So for over a third of my life, I have been a Cheating Heart.

The Hearts are the Trigger’s broom of the local music scene. Our handles and brushes have been frequently replaced.

The Ken Barlow of the band, the Father of the House, is Shugs Millidge, the bass player. He has been a member for one gig more than me. He is, or so he asserts, the ‘moral conscience ‘of the band. That’s certainly one way of putting it. ‘Taste Nazi’ would be another. “The Eagles? I’m not playing that Peaceful fucking Queasy Feeling!”

In 1995 he was asked to dep for a band from Barnoldswick. Suitably impressed, (and why wouldn’t they be, Shugs is an outstanding bass player), they immediately asked him to join.

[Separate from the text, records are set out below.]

(** The computation panics only because a line cannot be written. *)
Definition blames_terminal `{Host} {A} (m : Io A) : Prop :=
  ∀ log out, m log = (Panic, out) → refused out.

(** [out] is what comes of running one process per element of [l] in order, all
    of them successful, until a line about the next cannot be written. *)
Definition stops_at_write `{Host} {A} (R : A → Invocation → Prop) (l : list A)
    (before : list (Invocation * Outcome)) (out : res Error () * list Event) : Prop :=
  ∃ done x rest runs, l = done ++ x :: rest ∧ spawned out.2 = before ++ runs ∧
    Forall2 (λ x run, R x run.1) done runs ∧ Forall succeeded runs.*2 ∧
    out.1 = Panic ∧ refused out.2.

(** What cargo sees: the packages excluded by an argument list. *)
Fixpoint exclude_flags (args : list (list Z)) : list (list Z) :=
  match args with
  | [] => []
  | a :: rest =>
    if bool_decide (a = lit "--") then []
    else if bool_decide (a = lit "--exclude") then
      match rest with
      | [] => []
      | package :: rest => package :: exclude_flags rest
      end
    else exclude_flags rest
  end.

Section Specification.
Context `{Host}.

Definition cargo_invocation (args : list (list Z)) : Invocation :=
  {| inv_program := cargo_program; inv_args := args; inv_env := [] |}.

(** The invocation that builds a firmware for its own board. *)
Definition builds (r : Registry) (f : Firmware) (i : Invocation) : Prop :=
  ∃ b, boards r !! fw_board f = Some b ∧
    i = cargo_invocation [lit "build"; lit "-p"; fw_package f; lit "--target";
                          bm_target (board_metadata b); lit "--release"].

Definition fmt_invocation : Invocation :=
  cargo_invocation [lit "fmt"; lit "--all"; lit "--check"].
Definition clippy_invocation (r : Registry) : Invocation :=
  cargo_invocation (add_exclusions [lit "clippy"; lit "--workspace"] (host_exclusions r)
                    ++ [lit "--all-targets"; lit "--"; lit "-D"; lit "warnings"]).
Definition test_invocation (r : Registry) : Invocation :=
  cargo_invocation (add_exclusions [lit "test"; lit "--workspace"] (host_exclusions r)).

“So I said yeah, but I have certain demands” Shug told me the day after on the phone. “We have to have a keyboard player, that’d be you Nick, and the name’s got to go”.

“What are they called now?”

“Rocker’s Revenge”

“The name’s got to go”.

And so Shug told his rather startled new band that he was joining, the new piano player would be coming along to the next gig and they were now called ‘The Cheating Hearts’.

Sadly I can’t remember where the first gig was but the band comprised myself and Shug, a fine drummer called Mick Beckwith, or possibly a chap called Andy Nutter, (Mick soon became the permanent drummer), and a local guitar strangler of some renown called Ian Alveston. Ian was an elegant dresser, although in fairness the Hearts are a band that sets the sartorial bar pretty low generally. As far as I know, he is the only Cheating Heart sadly no longer with us. It is a double blow really as he was the only one amongst us to possess a tie. (That’s not quite true; I have always felt that you should get up on stage not looking like you have just come in from the street. The rest of the Hearts tend to not even care which street they have come in from).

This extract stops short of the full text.